▶ **EXERCISE**:
Within the material below, transcribe exactly the lines from the one holding "destruct (bool_decide (tag ∈ rec_inbounds after)) eqn:Ea." through the one holding "by rewrite Eid.", keeping both ends and skipping the rest.

▶ **EXERCISE INPUTS**:
(* ===== verification/RosterProps.v ===== *)
(** * The roster's write path: what it promises

    The edit's plan converges the running xray to the stored record, a pass
    settles only the changes it snapshotted, nothing is pushed that the file
    does not lead, a delete purges only what it removed. *)

From Stdlib Require Import String.
From S2P Require Import Prelude GoJson XrayConfig Store StoreProps StoreTheorems Handler Render Roster Collector.

Local Open Scope Z_scope.

Module RosterProps.
Import XrayConfig Store Handler Render Roster.

(** ** The reference: what a list of operations does to one credential *)

Definition op_effect (id : string) (kind : opKind) (old : option string) : option string :=
  match kind with
  | opAttach => match old with Some o => Some o | None => Some id end
  | opDetach => None
  | opRotate => Some id
  end.

Definition ops_effect (id tag : string) (ops : list pushOp) (old : option string) : option string :=
  foldl (λ c op, if String.eqb (po_tag op) tag then op_effect id (po_kind op) c else c) old ops.

Definition prev_joined (prev : pendingChange) (tag : string) : bool :=
  existsb (λ op, joins op && String.eqb (po_tag op) tag) (pc_ops prev).

Definition prev_left (prev : pendingChange) (tag : string) : bool :=
  existsb (λ op, negb (joins op) && String.eqb (po_tag op) tag) (pc_ops prev).

(** What the running xray may hold for the user on one inbound when an edit
    is planned: the stored record's credential where nothing is unfinished;
    anything at all where an unfinished change joined an inbound the record
    lists; and, where
    an unfinished detach is about to be taken back by a bare attach, either
    nothing or the credential the record ends with. *)
Definition half_landed (before after : RosterRecord) (prev : pendingChange) (tag : string)
    (cred : option string) : Prop :=
  if prev_joined prev tag then tag ∈ rec_inbounds before
  else if prev_left prev tag then
    tag ∈ rec_inbounds after →
    rec_client_id before = rec_client_id after ∨ tag ∉ rec_inbounds before →
    cred = None ∨ cred = Some (rec_client_id after)
  else cred = if bool_decide (tag ∈ rec_inbounds before)
              then Some (rec_client_id before) else None.

(** ** Effects of an operation list *)

Lemma ops_effect_app id tag ops1 ops2 old :
  ops_effect id tag (ops1 ++ ops2) old = ops_effect id tag ops2 (ops_effect id tag ops1 old).
Proof. apply foldl_app. Qed.

Lemma ops_effect_other id tag ops old :
  (∀ op, op ∈ ops → po_tag op ≠ tag) → ops_effect id tag ops old = old.
Proof.
  unfold ops_effect. revert old. induction ops as [|op ops IH]; intros old Hn; simpl; [done|].
  destruct (String.eqb_spec (po_tag op) tag) as [E|].
  - exfalso. apply (Hn op); [by left|done].
  - apply IH. intros o Ho. apply Hn. by right.
Qed.

(** Operations of one kind: once or many times, the effect is one effect. *)
Lemma ops_effect_same id tag kind ops old :
  (∀ op, op ∈ ops → po_tag op = tag → po_kind op = kind) →
  ops_effect id tag ops old =
    if existsb (λ op, String.eqb (po_tag op) tag) ops then op_effect id kind old else old.
Proof.
  unfold ops_effect. revert old. induction ops as [|op ops IH]; intros old Hk; simpl; [done|].
  rewrite IH by (intros o Ho; apply Hk; by right).
  destruct (String.eqb_spec (po_tag op) tag) as [E|]; simpl; [|done].
  rewrite (Hk op) by (by left || done). destruct (existsb _ ops); [|done].
  destruct kind, old; done.
Qed.

Lemma existsb_tags tag ops :
  existsb (λ op, String.eqb (po_tag op) tag) ops = bool_decide (tag ∈ po_tag <$> ops).
Proof.
  induction ops as [|op ops IH]; [done|]. rewrite fmap_cons. simpl. rewrite IH.
  destruct (String.eqb_spec (po_tag op) tag) as [->|Hne]; simpl.
  - symmetry. apply bool_decide_eq_true. by left.
  - apply bool_decide_ext. rewrite elem_of_cons. split; [by right|]. by intros [->|].
Qed.

Lemma detachOps_tags tags : po_tag <$> detachOps tags = tags.
Proof. unfold detachOps. rewrite <-list_fmap_compose. apply list_fmap_id. Qed.

Lemma detachOps_kind tags op : op ∈ detachOps tags → po_kind op = opDetach.
Proof. unfold detachOps. intros (t & -> & _)%list_elem_of_fmap. done. Qed.

Lemma detach_effect id tag tags old :
  ops_effect id tag (detachOps tags) old = if bool_decide (tag ∈ tags) then None else old.
Proof.
  rewrite (ops_effect_same id tag opDetach) by (intros op Ho _; by eapply detachOps_kind).
  by rewrite existsb_tags, detachOps_tags.
Qed.

(** The kind of the operation the plan makes for a tag that stays or joins. *)
Definition stay_kind (before after : RosterRecord) (prev : pendingChange) (tag : string)
    : option opKind :=
  let idChanged := negb (String.eqb (rec_client_id before) (rec_client_id after)) in
  let attached := bool_decide (tag ∈ rec_inbounds before) in
  if (idChanged && attached) || prev_joined prev tag then Some opRotate
  else if negb attached && negb (prev_joined prev tag) then Some opAttach
  else if negb (bool_decide (pc_ops prev = [])) then Some opAttach else None.

Lemma diffOps_shape before after (flows : gmap string string) prev :
  diffOps before after flows prev =
    detachOps (filter (λ tag, bool_decide (tag ∈ rec_inbounds after) = false) (rec_inbounds before)) ++
    detachOps (po_tag <$> filter (λ op, po_kind op = opDetach ∧
                 bool_decide (po_tag op ∈ rec_inbounds after) = false) (pc_ops prev)) ++
    omap (λ tag, (λ kind, PushOp kind tag (default "" (flows !! tag))) <$>
                   stay_kind before after prev tag) (rec_inbounds after).
Proof.
  unfold diffOps, stay_kind. do 2 f_equal. apply list_omap_ext.
  induction (rec_inbounds after) as [|tag tags IH]; constructor; [|done].
  fold (prev_joined prev tag). by repeat case_match.
Qed.

Lemma stays_effect before after (flows : gmap string string) prev id tag old :
  ops_effect id tag (omap (λ tag, (λ kind, PushOp kind tag (default "" (flows !! tag))) <$>
                   stay_kind before after prev tag) (rec_inbounds after)) old =
    if bool_decide (tag ∈ rec_inbounds after)
    then match stay_kind before after prev tag with
         | Some kind => op_effect id kind old | None => old end
    else old.
Proof.
  set (ops := omap _ _).
  assert (∀ op, op ∈ ops → stay_kind before after prev (po_tag op) = Some (po_kind op)) as Hk.
  { intros op (t & Ht & E)%list_elem_of_omap.
    destruct (stay_kind before after prev t) eqn:Ek; [|done]. by injection E as <-. }
  assert (bool_decide (tag ∈ po_tag <$> ops) =
    bool_decide (tag ∈ rec_inbounds after) && bool_decide (is_Some (stay_kind before after prev tag)))
    as Hin.
  { rewrite <-bool_decide_and. apply bool_decide_ext. rewrite list_elem_of_fmap. split.
    - intros (op & -> & Ho). split; [|by rewrite (Hk op Ho)].
      apply list_elem_of_omap in Ho as (t & Ht & E).
      destruct (stay_kind before after prev t); [|done]. by injection E as <-.
    - intros [Ht [kind Hs]]. exists (PushOp kind tag (default "" (flows !! tag))).
      split; [done|]. apply list_elem_of_omap. exists tag. by rewrite Hs. }
  destruct (stay_kind before after prev tag) as [kind|] eqn:Ek.
  - rewrite (ops_effect_same id tag kind).
    + rewrite existsb_tags, Hin. simpl. rewrite andb_true_r. done.
    + intros op Ho E. specialize (Hk op Ho). rewrite E, Ek in Hk. by injection Hk.
  - rewrite ops_effect_other; [by destruct (bool_decide (tag ∈ rec_inbounds after))|].
    intros op Ho E. specialize (Hk op Ho). by rewrite E, Ek in Hk.
Qed.

Lemma prev_left_owed after prev tag :
  tag ∉ rec_inbounds after →
  bool_decide (tag ∈ po_tag <$> filter (λ op, po_kind op = opDetach ∧
                 bool_decide (po_tag op ∈ rec_inbounds after) = false) (pc_ops prev)) =
    prev_left prev tag.
Proof.
  intros Hn. unfold prev_left. induction (pc_ops prev) as [|op ops IH]; [done|].
  rewrite filter_cons. simpl. rewrite <-IH. clear IH. unfold joins.
  case_decide as Hd.
  - destruct Hd as [Hk Ht]. rewrite Hk, fmap_cons. simpl.
    destruct (String.eqb_spec (po_tag op) tag) as [->|Hne]; simpl.
    + apply bool_decide_eq_true. by left.
    + apply bool_decide_ext. rewrite elem_of_cons. split; [by intros [->|]|by right].
  - destruct (String.eqb_spec (po_tag op) tag) as [E|]; [|by rewrite andb_false_r].
    destruct (po_kind op); simpl; try done.
    exfalso. apply Hd. split; [done|]. rewrite E. by apply bool_decide_eq_false.
Qed.

(** The plan's effect, credential by credential. *)
Lemma diffOps_effect before after flows prev tag cred :
  half_landed before after prev tag cred →
  ops_effect (rec_client_id after) tag (diffOps before after flows prev) cred =
    if bool_decide (tag ∈ rec_inbounds after) then Some (rec_client_id after) else None.
Proof.
  intros Hc. rewrite diffOps_shape, !ops_effect_app, !detach_effect, stays_effect.
  destruct (bool_decide (tag ∈ rec_inbounds after)) eqn:Ea.
  - apply bool_decide_eq_true in Ea.
    rewrite bool_decide_eq_false_2.
    2: { intros (op & -> & [[_ Hf] _]%list_elem_of_filter)%list_elem_of_fmap.
         apply bool_decide_eq_false in Hf. done. }
    rewrite bool_decide_eq_false_2.
    2: { intros [Hf _]%list_elem_of_filter. apply bool_decide_eq_false in Hf. done. }
    unfold stay_kind, half_landed in *.
    destruct (String.eqb_spec (rec_client_id before) (rec_client_id after)) as [Eid|Eid]; simpl;
      destruct (prev_joined prev tag); rewrite ?orb_true_r; simpl; try done;
      destruct (bool_decide (tag ∈ rec_inbounds before)) eqn:Eb; simpl; try done.
    + destruct (prev_left prev tag) eqn:El.
      * destruct (bool_decide (pc_ops prev = [])) eqn:Ep.
        -- apply bool_decide_eq_true in Ep. unfold prev_left in El. by rewrite Ep in El.
        -- simpl. destruct Hc as [->| ->]; auto.
      * destruct (negb _); simpl; rewrite Hc; by rewrite Eid.
    + apply bool_decide_eq_false in Eb. destruct (prev_left prev tag); [|by rewrite Hc].
      destruct Hc as [->| ->]; auto.
    + apply bool_decide_eq_false in Eb. destruct (prev_left prev tag); [|by rewrite Hc].
      destruct Hc as [->| ->]; auto.
  - apply bool_decide_eq_false in Ea. rewrite prev_left_owed by done.
    unfold half_landed in Hc.
    destruct (bool_decide (tag ∈ filter _ (rec_inbounds before))) eqn:Ef;
      [by destruct (prev_left prev tag)|].
    destruct (prev_left prev tag); [done|].
    assert (tag ∉ rec_inbounds before) as Hb.
    { intros Hb. apply bool_decide_eq_false in Ef. apply Ef. apply list_elem_of_filter.
      split; [by apply bool_decide_eq_false|done]. }
    destruct (prev_joined prev tag); [done|].
    by rewrite (bool_decide_eq_false_2 _ Hb) in Hc.
Qed.

End RosterProps.
(* ===== verification/RosterTheorems.v ===== *)
(** * The roster's write path over the whole world

    Theorems on the handlers and the apply pass, for any store, renderer,
    pusher and purge notifier that keep their interfaces' laws. *)

From Stdlib Require Import String.
From S2P Require Import Prelude GoJson XrayConfig Store StoreProps StoreTheorems Handler Render Roster RosterProps.

Local Open Scope Z_scope.

Module RosterTheorems.
Import XrayConfig Store StoreProps Handler Render Roster RosterProps.

Section WithRuntime.
Context `{GoRuntime} `{Uuid} {S R X C : Type}.
Context `{RosterStore S} `{Renderer R} `{Pusher X} `{PurgeNotifier C}.

Abbreviation World := (World (S := S) (R := R) (X := X) (C := C)).
Implicit Types (w : World).

(** Everything but the running xray. *)
Definition same_but_xray w w' : Prop :=
  w_svc w' = w_svc w ∧ w_store w' = w_store w ∧ w_file w' = w_file w ∧
  w_collector w' = w_collector w ∧ w_view w' = w_view w ∧ w_visit w' = w_visit w.

Lemma same_but_xray_trans w1 w2 w3 :
  same_but_xray w1 w2 → same_but_xray w2 w3 → same_but_xray w1 w3.
Proof. unfold same_but_xray. intuition congruence. Qed.

Lemma push_op_frame email change op w : same_but_xray w (push_op email change op w).1.
Proof.
  unfold push_op, mbind, M_bind, gets. destruct (findManaged _ _); [|by repeat split].
  destruct (po_kind op); unfold on_xray.
  - by destruct (push_add _ _ _); repeat split.
  - by destruct (push_remove _ _ _); repeat split.
  - destruct (push_remove _ _ _) as [x [e|]]; [by repeat split|]. simpl.
    by destruct (push_add _ _ _); repeat split.
Qed.

Lemma push_ops_frame email change ops w : same_but_xray w (push_ops email change ops w).1.
Proof.
  revert w. induction ops as [|op ops IH]; intros w; [by repeat split|]. simpl.
  unfold mbind, M_bind. pose proof (push_op_frame email change op w) as Hf.
  destruct (push_op email change op w) as [w1 [e|]]; simpl in *; [done|].
  by eapply same_but_xray_trans.
Qed.

(** ** The live credentials *)
Section Credentials.
Context `{!PusherLaws X}.
(* ===== verification/RosterInstances.v ===== *)
(** * The roster's write path, wired as in production

    The SQLite store and the users collector as the service's store and purge
    notifier, the seed labels against the config parse, and the closed
    examples: witnesses of the theorems and the behaviours that diverge from
    what the code says of itself. *)

From Stdlib Require Import String.
From S2P Require Import Prelude GoJson Reconcile XrayConfig Store StoreProps StoreTheorems Collector Handler Render Roster RosterProps RosterTheorems.

Local Open Scope Z_scope.

Module RosterInstances.
Import XrayConfig Store StoreProps Handler Render Roster RosterProps RosterTheorems.

(** ** The SQLite store behind the seam

    [ss_faults] says which of the next calls find the engine unavailable. *)
Record storeState := { ss_db : db; ss_faults : list bool }.

Definition call {A} (f : db → db * result storeError A) (s : storeState)
    : storeState * result storeError A :=
  match ss_faults s with
  | true :: faults => ({| ss_db := ss_db s; ss_faults := faults |}, Err ErrUnavailable)
  | _ =>
      let (d, r) := f (ss_db s) in
      ({| ss_db := d; ss_faults := tail (ss_faults s) |}, r)
  end.

(** A statement that returns the database it leaves, or an error. *)
Definition writing {A} (r : result storeError (A * db)) (d : db) : db * result storeError A :=
  match r with Ok (a, d') => (d', Ok a) | Err e => (d, Err e) end.

#[export] Instance sqlite_store `{GoRuntime} : RosterStore storeState := {
  st_AddRosterUser user now := call (λ d, writing (AddRosterUser user now d) d);
  st_RosterRecord email := call (λ d, (d, RosterRecord_ email d));
  st_DisabledRosterRecord email := call (λ d, (d, DisabledRosterRecord email d));
  st_RosterRecords := call (λ d, (d, Ok (RosterRecords d)));
  st_EditRosterUser email edit now := call (λ d, writing (EditRosterUser email edit now d) d);
  st_DisableRosterUser email now := call (λ d, (DisableRosterUser email now d, Ok ()));
  st_EnableRosterUser email now := call (λ d, writing (EnableRosterUser email now d) d);
  st_MarkRosterDeleting email now := call (λ d, (MarkRosterDeleting email now d, Ok ()));
  st_PurgeRosterUser email := call (λ d, (PurgeRosterUser email d, Ok ()));
  st_DeletingRosterRecords := call (λ d, (d, Ok (DeletingRosterRecords d)));
}.

#[export] Instance collector_purges : PurgeNotifier Collector.Collector :=
  {| st_Purge := Collector.Purge |}.

(** ** The seed labels *)

Section Seed.
Context `{GoRuntimeLaws}.

(** The config carries the user exactly on the managed inbounds of [flows],
    once each and with that flow. *)
Definition carries (email : string) (flows : gmap string string) (ib : inboundConfig) : Prop :=
  let own := filter (λ c, cc_email c = email) (is_clients (ic_settings ib)) in
  match flows !! ic_tag ib with
  | Some flow =>
      if Managed (buildInbound ib) then ∃ c, own = [c] ∧ cc_flow c = flow else own = []
  | None => own = []
  end.

Lemma managed_protocol ib : Managed (buildInbound ib) = true → ic_protocol ib ≠ ""%string.
Proof.
  unfold Managed. simpl. intros [_ Hf]%andb_prop E. rewrite E in Hf.
  by apply (equal_fold_ascii_inv "" "vless") in Hf.
Qed.

Lemma entries_for_inbound email ib :
  entries_for email (if String.eqb (ic_protocol ib) "" then []
                     else pair ib <$> is_clients (ic_settings ib)) =
    if String.eqb (ic_protocol ib) "" then []
    else pair ib <$> filter (λ c, cc_email c = email) (is_clients (ic_settings ib)).
Proof.
  destruct (String.eqb _ _); [done|]. unfold entries_for.
  induction (is_clients (ic_settings ib)) as [|c cs IH]; [done|].
  rewrite fmap_cons, !filter_cons. simpl. rewrite IH. by case_decide.
Qed.

Lemma seed_fold email flows inbounds acc :
  Forall (carries email flows) inbounds →
  foldl append_new acc ((λ p, client_label p.1 p.2) <$> entries_for email (entries inbounds)) =
    foldl (λ labels inbound,
      match flows !! ib_tag inbound with
      | Some flow =>
          if Managed inbound then append_new labels (inbound_label flow inbound) else labels
      | None => labels
      end) acc (buildInbound <$> inbounds).
Proof.
  intros Hc. revert acc. induction Hc as [|ib inbounds Hib _ IH]; intros acc; [done|].
  unfold entries. simpl. fold (entries inbounds).
  unfold entries_for. rewrite filter_app, fmap_app, foldl_app. fold (entries_for email (entries inbounds)).
  rewrite IH. f_equal. fold (entries_for email (if String.eqb (ic_protocol ib) "" then []
                     else pair ib <$> is_clients (ic_settings ib))).
  rewrite entries_for_inbound. unfold carries in Hib.
  destruct (flows !! ic_tag ib) as [flow|].
  - destruct (Managed (buildInbound ib)) eqn:Em.
    + apply managed_protocol in Em. apply String.eqb_neq in Em. rewrite Em.
      destruct Hib as (c & -> & <-). done.
    + rewrite Hib. by destruct (String.eqb _ _).
  - rewrite Hib. by destruct (String.eqb _ _).
Qed.

(** The labels seeded when a change is stored are the labels the next
    parse resyncs. Once the config carries the user exactly on the managed
    inbounds of the change, each with the change's flow, the parsed label
    list of that email is the seeded one, order and collapsing included. *)
Theorem seed_is_the_resync cfg email ops :
  email ≠ ""%string → Forall (carries email (attach_flows ops)) (cfg_inbounds cfg) →
  default [] (u_labels <$> (default ∅ (rp_labels (buildRosterParse cfg)) !! email)) =
    seedLabels (buildView cfg) ops.
Proof.
  intros He Hc. unfold seedLabels, buildView. simpl. rewrite <-(seed_fold email) by done.
  unfold buildRosterParse. rewrite roster_fold.
  pose proof (roster_state_spec (entries (cfg_inbounds cfg)) _ email eq_refl He) as [Hl _].
  destruct (foldl _ _ _) as [labels clients]. simpl in *. rewrite Hl.
  unfold user_of. destruct (entries_for _ _) eqn:E; [done|]. by rewrite <-E.
Qed.

End Seed.

End RosterInstances.
Definition fields_record (raw : advertisementDocument) : Advertisement := {|
  ad_inbound_tag := sf_value (adoc_inbound_tag raw);
  ad_name := if set_nonempty (adoc_name raw) then sf_value (adoc_name raw) else sf_value (adoc_inbound_tag raw);
  ad_topology := sf_value (adoc_topology raw); ad_host := sf_value (adoc_host raw);
  ad_port := 0; ad_transport := zeroTransport; ad_security := zeroSecurity;
  ad_validation_error := None; ad_duplicate := false |}.

(** The first problem of the record's own fields, in the code's order. *)
Definition fields_problem (raw : advertisementDocument) : option string :=
  let port := default 0%Z (adoc_port raw) in
  if negb (set_nonempty (adoc_inbound_tag raw)) then Some "inbound_tag is required and must not be empty."
  else if bool_decide (adoc_name raw = Some "") then Some "name must not be empty when present."
  else if negb (existsb (String.eqb (sf_value (adoc_topology raw))) [TopologyDirect; TopologyFronted])
  then Some "topology must be direct or fronted."
  else if negb (validAdvertisedHost (sf_value (adoc_host raw)))
  then Some "host must be a domain, IPv4 address, or IPv6 address without a scheme or path."
  else if bool_decide (adoc_port raw = None) || (port <? 1)%Z || (65535 <? port)%Z
  then Some "port must be an integer from 1 through 65535."
  else None%string.

Definition parseAdvertisement (document : doc) : Advertisement :=
  match decode_struct true advertisement_names set_advertisement document zero_advertisement with
  | None => invalidate (advertisementIdentity document)
              "Advertisement fields must use the documented names and JSON types."
  | Some raw =>
      let record := fields_record raw in
      match fields_problem raw with
      | Some problem => invalidate record problem
      | None =>
          let port := default 0%Z (adoc_port raw) in
          match parseTransport (adoc_transport raw) with
          | Err problem => invalidate (with_settings record port zeroTransport zeroSecurity) problem
          | Ok tr =>
              match parseSecurity (adoc_security raw) (ad_host record) with
              | Err problem => invalidate (with_settings record port tr zeroSecurity) problem
              | Ok se => with_settings record port tr se
              end
          end
      end
  end.

(** ** The document *)

Inductive parseError :=
| RootJSON (e : jsonError) | RootFields | VersionRequired | ErrUnsupportedVersion | AdvertisementsRequired.

Definition duplicated (records : list Advertisement) (tag : string) : bool :=
  negb (String.eqb tag "") && (1 <? length (filter (λ r, ad_inbound_tag r = tag) records))%nat.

▶ **OUTPUT**:
  destruct (bool_decide (tag ∈ rec_inbounds after)) eqn:Ea.
  - apply bool_decide_eq_true in Ea.
    rewrite bool_decide_eq_false_2.
    2: { intros (op & -> & [[_ Hf] _]%list_elem_of_filter)%list_elem_of_fmap.
         apply bool_decide_eq_false in Hf. done. }
    rewrite bool_decide_eq_false_2.
    2: { intros [Hf _]%list_elem_of_filter. apply bool_decide_eq_false in Hf. done. }
    unfold stay_kind, half_landed in *.
    destruct (String.eqb_spec (rec_client_id before) (rec_client_id after)) as [Eid|Eid]; simpl;
      destruct (prev_joined prev tag); rewrite ?orb_true_r; simpl; try done;
      destruct (bool_decide (tag ∈ rec_inbounds before)) eqn:Eb; simpl; try done.
    + destruct (prev_left prev tag) eqn:El.
      * destruct (bool_decide (pc_ops prev = [])) eqn:Ep.
        -- apply bool_decide_eq_true in Ep. unfold prev_left in El. by rewrite Ep in El.
        -- simpl. destruct Hc as [->| ->]; auto.
      * destruct (negb _); simpl; rewrite Hc; by rewrite Eid.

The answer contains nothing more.